**DATA FOR THE TASK**
======

Definition end_parse_function (info : FinishedFunction) (s : Tracker) : Tracker :=
  let '(now, s) := ns_from_start s in
  (* Because of UI bugs we can't have different events starting and ending
     at the same time - so we adjust some of the events by a few
     nanoseconds. *)
  let ts := mkTimeSpan (last_function_parsed_ts s + 3) now in
  let s := set_last_function_parsed_ts now s in
  let s := set_function_events
             (function_events s ++
                [mkFunctionEvent (ff_name info) (ff_file_name info) ts]) s in
  match ff_scope_name info with
  | Some scope_name =>
      let s := if same_scope_as_back scope_name s
               then set_scope_events
                      (update_back (extend_scope (end_ ts + 1)) (scope_events s)) s
               else set_scope_events
                      (scope_events s ++
                         [mkScopeEvent scope_name (ff_scope_type info)
                            (mkTimeSpan (start ts - 1) (end_ ts + 1))]) s in
      set_did_last_function_have_scope true s
  | None => set_did_last_function_have_scope false s
  end.

Definition scope_trace_event (item : ScopeEvent) : TraceEvent :=
  mkTraceEvent (se_name item) (se_type item) (se_ts item) (false, ∅).

Definition write_all_scopes (s : Tracker) : Tracker :=
  fold_left (fun s item => add_event (scope_trace_event item) s) (scope_events s) s.

Definition function_trace_event (s : Tracker) (item : FunctionEvent) : TraceEvent :=
  mkTraceEvent (fe_name item) FUNCTION (fe_ts item)
    (true, <["file" := normalized_file_name (fe_file_name item) s]> ∅).

Definition write_all_functions (s : Tracker) : Tracker :=
  fold_left (fun s item => add_event (function_trace_event s item) s)
    (function_events s) s.

(** Modelled from the spec: [write_all_events], which [externis.cc] calls
    when the compiler finishes, is defined in a file that is not among
    the sources. Finalization drains the preprocessing stack and then
    runs the emission routines in the order preprocessing, passes,
    scopes, functions. *)
Definition write_all_events (s : Tracker) : outcome Tracker :=
  let* s := finish_preprocessing_stage s in
  let* s := write_preprocessing_events s in
  let* s := write_opt_pass_events s in
  Ok (write_all_functions (write_all_scopes s)).

(** ** The calls of the instrumentation callbacks ([externis.cc]) *)

Inductive call : Type :=
| enter_file (file_name : option string) (pfile : option cpp_reader)
| leave_file
| drain_open_files
| enter_pass (p : option opt_pass)
| finish_function (info : FinishedFunction).

Definition step (c : call) (s : Tracker) : outcome Tracker :=
  match c with
  | enter_file file_name pfile => start_preprocess_file file_name pfile s
  | leave_file => end_preprocess_file s
  | drain_open_files => finish_preprocessing_stage s
  | enter_pass p => Ok (start_opt_pass p s)
  | finish_function info => Ok (end_parse_function info s)
  end.

Definition run (cs : list call) (s : Tracker) : outcome Tracker :=
  for_each step cs s.

End Trackers.

(** * The callbacks of the plugin ([externis.cc]) *)

(** ** What GCC hands to the callbacks *)

(** [TREE_CODE] of the context of a declaration: the codes that
    [cb_finish_parse_function] tells apart, and the others with their
    number. *)
Inductive tree_code : Type :=
| TRANSLATION_UNIT_DECL
| NAMESPACE_DECL
| RECORD_TYPE
| UNION_TYPE
| OTHER_TREE_CODE (code : Z).

(** [DECL_CONTEXT(decl)], when it is not null: its code and what
    [decl_as_string] prints for it. *)
Record context_decl : Type := mk_context_decl {
  context_code : tree_code;
  context_as_string : string
}.

(** The declaration of a function whose parsing is finished: what
    [decl_as_string] prints for it, the file of its location and its
    context. *)
Record function_decl : Type := mk_function_decl {
  decl_as_string : string;
  decl_file : string;
  DECL_CONTEXT : option context_decl
}.

(** [new_map->reason]: entering a file, leaving one, and the other
    reasons of a line map with their number. *)
Inductive lc_reason : Type :=
| LC_ENTER
| LC_LEAVE
| LC_OTHER (code : Z).

Record line_map_ordinary : Type := mk_line_map_ordinary {
  reason : lc_reason;
  ORDINARY_MAP_FILE_NAME : option string
}.

(** The state of the plugin: the trackers of [tracking.cc], the tree
    codes that [cb_finish_parse_function] reported as unknown on the
    error stream, and the file changes handed on to the callback that
    was installed before ([old_file_change_cb]). The two error streams
    are kept apart: nothing below depends on how their lines
    interleave. *)
Record Plugin : Type := mkPlugin {
  tracker : Tracker;
  unknown_tree_codes : list Z;
  old_file_change_cb : list (option cpp_reader * option line_map_ordinary)
}.

Definition initial_plugin : Plugin := mkPlugin initial [] [].

Definition set_tracker (v : Tracker) (p : Plugin) : Plugin :=
  mkPlugin v (unknown_tree_codes p) (old_file_change_cb p).

(** A function of [tracking.cc] called from a callback. *)
Definition tracking (f : Tracker -> outcome Tracker) (p : Plugin) : outcome Plugin :=
  let* t := f (tracker p) in Ok (set_tracker t p).

(** ** The callbacks *)

Definition cb_finish_parse_function (clock : nat -> TimeStamp)
    (decl : function_decl) (p : Plugin) : outcome Plugin :=
  let decl_name := decl_as_string decl in
  let parent_decl := DECL_CONTEXT decl in
  let '(scope_name, scope_type, p) :=
    match parent_decl with
    | Some parent =>
        match context_code parent with
        | TRANSLATION_UNIT_DECL => (None, UNKNOWN, p)
        | NAMESPACE_DECL => (Some (context_as_string parent), NAMESPACE, p)
        | RECORD_TYPE | UNION_TYPE => (Some (context_as_string parent), STRUCT, p)
        | OTHER_TREE_CODE code =>
            (Some (context_as_string parent), UNKNOWN,
             mkPlugin (tracker p) (unknown_tree_codes p ++ [code])
               (old_file_change_cb p))
        end
    | None => (None, UNKNOWN, p)
    end in
  tracking
    (fun t => Ok (end_parse_function clock
                    (mkFinishedFunction decl_name (decl_file decl)
                       scope_name scope_type) t)) p.

(** [write_all_events] is not among the sources; the callback runs its
    model. *)
Definition cb_plugin_finish (clock : nat -> TimeStamp) (p : Plugin) : outcome Plugin :=
  tracking (write_all_events clock) p.

Definition cb_file_change (clock : nat -> TimeStamp) (pfile : option cpp_reader)
    (new_map : option line_map_ordinary) (p : Plugin) : outcome Plugin :=
  let* p :=
    match new_map with
    | Some map =>
        match ORDINARY_MAP_FILE_NAME map with
        | Some file_name =>
            match reason map with
            | LC_ENTER => tracking (start_preprocess_file clock (Some file_name) pfile) p
            | LC_LEAVE => tracking (end_preprocess_file clock) p
            | LC_OTHER _ => Ok p
            end
        | None => Ok p
        end
    | None => Ok p
    end in
  Ok (mkPlugin (tracker p) (unknown_tree_codes p)
        (old_file_change_cb p ++ [(pfile, new_map)])).

(** The part of [cb_start_compilation] that touches the trackers; the
    rest installs [cb_file_change]. *)
Definition cb_start_compilation (clock : nat -> TimeStamp)
    (main_input_filename : option string) (p : Plugin) : outcome Plugin :=
  tracking (start_preprocess_file clock main_input_filename None) p.

Definition cb_pass_execution (clock : nat -> TimeStamp) (pass : option opt_pass)
    (p : Plugin) : outcome Plugin :=
  tracking (fun t => Ok (start_opt_pass clock pass t)) p.

Definition cb_finish_decl (clock : nat -> TimeStamp) (p : Plugin) : outcome Plugin :=
  tracking (finish_preprocessing_stage clock) p.
(** * vinitd: the process-event monitor and the shutdown sequence

    A shallow embedding of [pkg/vorteil/process.go]: the netlink
    process-connector listener, the two registry maps [procs] and
    [internal], the exit handler and [shutdown].

    Conventions.
    - Go's [uint32]/[uint16] wire fields are [N]; Go's [int] values
      (the init status, pids returned by the process roster, reboot
      commands, signal numbers) are [Z].  No arithmetic is done on any of
      them by the code below, so no wrap-around has to be written out.
    - The package-level variables [procs], [internal] and [initStatus]
      are the fields of [registry]; functions that touch them run in the
      monad [M], which threads the registry and appends to a trace of
      the calls made to the outside world (log sink, signals, sleeps,
      files, disk, reboot).
    - Answers of the operating system are read from a record [os]. *)

From Stdlib Require Import ZArith NArith String Ascii List Bool Lia.
From Stdlib Require Import Init.Byte.
From stdpp Require Import base decidable option list gmap strings pretty.

Import ListNotations.
Local Open Scope string_scope.
Local Open Scope list_scope.
Local Open Scope Z_scope.
Lemma settled_add_eq w k p ev q :
  q ≠ p → settled (emit (add_pending w k p) ev) q = settled w q.
Proof.
  intros Hne. unfold settled. apply bool_decide_ext. simpl.
  rewrite fmap_app. simpl. rewrite elem_of_app, list_elem_of_singleton. naive_solver.
Qed.

Lemma settled_add_self w k p ev : settled (emit (add_pending w k p) ev) p = false.
Proof.
  unfold settled. apply bool_decide_eq_false_2. simpl. rewrite fmap_app. set_solver.
Qed.

Lemma settled_remove_eq w p q : q ≠ p → settled (remove_pending w p) q = settled w q.
Proof.
  intros Hne. unfold settled. apply bool_decide_ext. rewrite !elem_of_pending_fmap.
  split; intros H [k Hk]; apply H; exists k.
  - apply remove_pending_elem. by split.
  - by apply (remove_pending_elem w p) in Hk as [Hk _].
Qed.

Lemma settled_pending w k p : (k, p) ∈ w_pending w → settled w p = false.
Proof.
  intros Hin. destruct (settled w p) eqn:E; [| done]. rewrite settled_spec in E. by destruct (E k).
Qed.

Lemma phase_benign k w w' :
  benign w w' → phase_of k w' = phase_of k w ∨ phase_step (phase_of k w) (phase_of k w').
Proof.
  intros (Hp & _ & Hk). destruct (Hk k) as (Hi & Hd & _).
  unfold phase_of. rewrite Hi. destruct (inflight_of k (w_ext w)) as [p|]; [| by left].
  replace (settled w' p) with (settled w p) by (unfold settled; by rewrite Hp).
  destruct (settled w p); simpl; [| by left].
  destruct (done_of k (w_ext w')) eqn:E1, (done_of k (w_ext w)) eqn:E2; try by left.
  - discriminate (Hd eq_refl).
  - right. constructor.
Qed.
(* ===== verification/Rpc.v ===== *)
(** * The RPC protocol bridge

    The manager talks to the extension process through [RPCProtocol] of
    [@ali/ide-connection]. That code is not in this repository, so this file
    models its contract from [spec.md] (sections 3, 4.4, 5, 7 and 8):
    - values travel as a token stream ([encode] and [decode]);
    - each endpoint has a table of published services ([set]), a pending call
      table keyed by correlation id, a counter of ids, and the log of settled
      calls;
    - the channel is two FIFO queues;
    - remote methods run as jobs that may finish in any order;
    - closing the channel rejects every pending call once.
    [rpc_step] is the executable step of the two endpoints and the
    channel. [rpc_reachable] is its closure from [init_conn]. *)

From S2P Require Import Prelude.
From S2P Require Import JsCollections.
From Stdlib Require Import ZArith Lia Ascii.

#[local] Set Warnings "-register-all".

(** ** Serializable values and their wire format *)
Inductive value :=
| VUndef
| VBool (b : bool)
| VNum (z : Z)
| VStr (s : string)
| VArr (l : list value).

Inductive token :=
| TUndef
| TBool (b : bool)
| TNum (z : Z)
| TStr (s : string)
| TArr (n : nat).
(** A call to a method the extension side does not publish. *)
Lemma host_call_unknown c meth args :
  rpc_reachable c → c_open c = true → idle c →
  lookup_method (ep_services (c_ext c)) ExtHostExtensionService meth = None →
  let e := DispatchError ("Unknown method " +:+ ExtHostExtensionService +:+ "." +:+ meth) in
  (host_call c meth args).2 = Rejected e ∧
  ep_log (c_main (host_call c meth args).1) = ep_log (c_main c) ++ [(ep_next (c_main c), Rejected e)] ∧
  c_open (host_call c meth args).1 = true ∧ idle (host_call c meth args).1.
Proof.
  intros Hr Ho Hi Hl e.
  destruct (host_call_idle c meth args _ (Rejected e) Hr Ho Hi (dispatch_unknown _ _ _ _ _ Hl))
    as (? & ? & _ & ?); [done | naive_solver].
Qed.

(** ** The manager over the bridge *)

Section ManagerOverBridge.
Context {T : Type}.

(** Unfold [activeExtension], the manager's monad and the host instance. *)
Ltac host_simpl :=
  unfold activeExtension, mbind, M_bind, mret, M_ret, m_throw, m_get, m_emit, m_host_call;
  cbn [eh_getExtension eh_activateExtension bridge_host].

(** C27. [activeExtension()] over the RPC bridge, when the extension host
    publishes both methods. [$getExtension] resolves with an array whose
    first extension has path [p], the rest of it being any values, and
    [$activateExtension] on [p] returns [v]. Then the
    manager activates [p], and its promise resolves. The main side's log
    records the two calls, with consecutive correlation ids, resolved with
    the values the host's methods returned. The connection is left open and
    idle. *)
Theorem activeExtension_bridge_success (s : @manager T conn) n g a p vs v :
  rpc_reachable (m_host s) → c_open (m_host s) = true → idle (m_host s) →
  m_protocol s = Some n →
  lookup_method (ep_services (c_ext (m_host s))) ExtHostExtensionService "$getExtension" = Some g →
  g [] = Ret (VArr (VStr p :: vs)) →
  lookup_method (ep_services (c_ext (m_host s))) ExtHostExtensionService "$activateExtension" = Some a →
  a [VStr p] = Ret v →
  let k := ep_next (c_main (m_host s)) in
  ∃ s', activeExtension s = (Ret tt, s') ∧
        m_trace s' = m_trace s ++ [EffGetProxy n ExtHostExtensionService;
                                   EffRemoteCall "$getExtension" []; EffConsoleLog p;
                                   EffRemoteCall "$activateExtension" [p]] ∧
        ep_log (c_main (m_host s')) =
          ep_log (c_main (m_host s)) ++ [(k, Resolved (VArr (VStr p :: vs))); (S k, Resolved v)] ∧
        c_open (m_host s') = true ∧ idle (m_host s').
Proof.
  intros Hr Ho Hi Hp Hlg Hg Hla Ha k. host_simpl. rewrite Hp. cbn -[host_call].
  destruct (host_call_resolved _ _ _ _ _ Hr Ho Hi Hlg Hg) as (Hr1 & Hl1 & Hs1 & Ho1 & Hi1).
  pose proof (host_call_next (m_host s) "$getExtension" []) as Hn1.
  pose proof (host_call_reachable (m_host s) "$getExtension" [] Hr) as Hrc1.
  destruct (host_call (m_host s) "$getExtension" []) as [c1 r1]; cbn [fst snd] in *; subst r1.
  cbn [to_outcome mbind outcome_bind extensions_of]. cbn -[host_call].
  rewrite <- Hs1 in Hla.
  destruct (host_call_resolved c1 _ _ _ _ Hrc1 Ho1 Hi1 Hla Ha)
    as (Hr2 & Hl2 & _ & Ho2 & Hi2).
  destruct (host_call c1 "$activateExtension" [VStr p]) as [c2 r2]; cbn [fst snd] in *; subst r2.
  eexists; split_and!; [reflexivity | | | done | done]; simpl.
  - by rewrite <- !app_assoc.
  - rewrite Hl2, Hl1, Hn1, <- app_assoc. done.
Qed.

(** C28. [activeExtension()] when the channel is already closed. The
    [$getExtension] call is rejected with [ChannelClosedError], the
    manager's promise rejects with it, and [$activateExtension] is never
    called. The main side's log settles that one call. *)
Theorem activeExtension_bridge_closed (s : @manager T conn) n :
  rpc_reachable (m_host s) → c_open (m_host s) = false → m_protocol s = Some n →
  ∃ s', activeExtension s = (throw "ChannelClosedError", s') ∧
        m_trace s' = m_trace s ++ [EffGetProxy n ExtHostExtensionService;
                                   EffRemoteCall "$getExtension" []] ∧
        ep_log (c_main (m_host s')) =
          ep_log (c_main (m_host s)) ++ [(ep_next (c_main (m_host s)), Rejected ChannelClosedError)].
Proof.
  intros Hr Ho Hp. host_simpl. rewrite Hp. cbn -[host_call].
  destruct (host_call_closed _ "$getExtension" [] Hr Ho) as (Hr1 & Hl1 & _).
  destruct (host_call (m_host s) "$getExtension" []) as [c1 r1]; cbn [fst snd] in *; subst r1.
  eexists; split_and!; [reflexivity | | done]. simpl. by rewrite <- app_assoc.
Qed.
(* ===== verification/FileResource.v ===== *)
(** * [FileResource] and [FileResourceResolver]

    This file models [src/packages/file-service/src/browser/file-service-contribution.ts].
    A [FileResource] wraps one URI over the file-service client
    [IFileServiceClient]. The client is the interface [FileServiceClient]
    over an abstract state [FS]: each of its methods changes the state and
    resolves or rejects. [mem_fs] is an in-memory client for the witnesses.

    The resource's own state is the record [resource]:
    - [r_stat] is [this.stat];
    - [r_toDispose] is [this.toDispose];
    - [r_fired] counts the [onDidChangeContents] events fired;
    - [r_log] holds the errors given to [this.logger.error].
    Each [async] method is a computation of [SM] over [rstate], the resource
    together with the client's state. Awaiting a client call is [fs_call].

    Errors are messages. A client rejection for a missing file carries the
    prefix [FileNotFound], which [FileSystemError.FileNotFound.is] tests;
    [ResourceError.NotFound] carries the prefix [ResourceNotFound].
    [TextDocumentContentChangeEvent]s are full-text changes. The [options]
    arguments ([encoding]) are passed through to the client unchanged and
    are not modelled. *)

From S2P Require Import Prelude.
From Stdlib Require Import Lia.

Record filestat := FileStat {
  fs_uri : string;
  fs_lastModification : nat;
  fs_isDirectory : bool
}.

#[export] Instance filestat_eq_dec : EqDecision filestat.
Proof. solve_decision. Defined.

(** A full-text [TextDocumentContentChangeEvent]. *)
Definition change := string.

(** The [IFileServiceClient] methods [FileResource] calls. *)
Class FileServiceClient (FS : Type) := {
  fsc_exists : string → FS → FS * outcome bool;
  fsc_getFileStat : string → FS → FS * outcome (option filestat);
  fsc_resolveContent : string → FS → FS * outcome (filestat * string);
  fsc_setContent : filestat → string → FS → FS * outcome filestat;
  fsc_createFile : string → string → FS → FS * outcome filestat;
  fsc_updateContent : filestat → list change → FS → FS * outcome filestat;
  fsc_getFsPath : string → FS → FS * outcome string;
  fsc_watchFileChanges : string → FS → FS * outcome nat
}.

Definition file_not_found (uri : string) : js_error := "FileNotFound: " +:+ uri.

(** [FileSystemError.FileNotFound.is(e)] *)
Definition is_file_not_found (e : js_error) : bool :=
  String.prefix "FileNotFound" e.

(** [ResourceError.NotFound({...e.toJson(), data: {uri}})] *)
Definition resource_not_found (uri : string) : js_error := "ResourceNotFound: " +:+ uri.

(** What [this.toDispose] holds. *)
Inductive disposable :=
| DEmitter               (** [onDidChangeContentsEmitter] *)
| DFilesChanged          (** the [fileSystem.onFilesChanged] listener *)
| DWatcher (w : nat).    (** the disposable of [watchFileChanges] *)

#[export] Instance disposable_eq_dec : EqDecision disposable.
Proof. solve_decision. Defined.

Record resource := Resource {
  r_uri : string;
  r_stat : option filestat;
  r_toDispose : list disposable;
  r_disposed : list disposable;
  r_fired : nat;
  r_log : list js_error
}.
(** Sizes: the loop only hands over full batches. *)
Lemma sweep_full n lines : forall l,
  0 < n -> Z.of_nat (length (statements l)) < n ->
  Forall (fun b => Z.of_nat (length b) = n) (fst (sweep n lines l)) /\
  Z.of_nat (length (statements (snd (sweep n lines l)))) < n.
Proof.
  induction lines as [|line rest IH]; intros l Hn Hl; [by split|].
  rewrite sweep_cons_fst, sweep_cons_snd.
  assert (K : Forall (fun b => Z.of_nat (length b) = n) (opt_list (snd (step n line l))) /\
              Z.of_nat (length (statements (fst (step n line l)))) < n).
  { unfold step.
    destruct (is_comment line); simpl; [by split|].
    destruct (has_semicolon line); simpl; [|by split].
    destruct (truthy _); simpl; [|by split].
    destruct (Z.leb_spec n (Z.of_nat (length (statements l ++
                [strip (join [] (current_statement l ++ [line]))])))) as [H|H]; simpl.
    - split; [|lia]. constructor; [|done].
      rewrite length_app in *. simpl in *. lia.
    - by split. }
  destruct K as [K1 K2]. destruct (IH _ Hn K2) as [I1 I2].
  split; [by apply Forall_app|done].
Qed.

(** With a bound of one or less every statement is a batch of its own. *)
Lemma sweep_single n lines : forall l,
  n <= 1 -> statements l = [] ->
  Forall (fun b => length b = 1%nat) (fst (sweep n lines l)) /\
  statements (snd (sweep n lines l)) = [].
Proof.
  induction lines as [|line rest IH]; intros l Hn Hl; [by split|].
  rewrite sweep_cons_fst, sweep_cons_snd.
  assert (K : Forall (fun b => length b = 1%nat) (opt_list (snd (step n line l))) /\
              statements (fst (step n line l)) = []).
  { unfold step. rewrite Hl.
    destruct (is_comment line); simpl; [by split|].
    destruct (has_semicolon line); simpl; [|by split].
    destruct (truthy _); simpl; [|by split].
    change (Z.of_nat 1) with 1.
    destruct (Z.leb_spec n 1) as [H|H]; [|lia]. simpl.
    split; [|done]. by repeat constructor. }
  destruct K as [K1 K2]. destruct (IH _ Hn K2) as [I1 I2].
  split; [by apply Forall_app|done].
Qed.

======

**WORK ITEM**
What is needed is one number: how many lines of the records above contain the word "externis".

**THE ANSWER**
3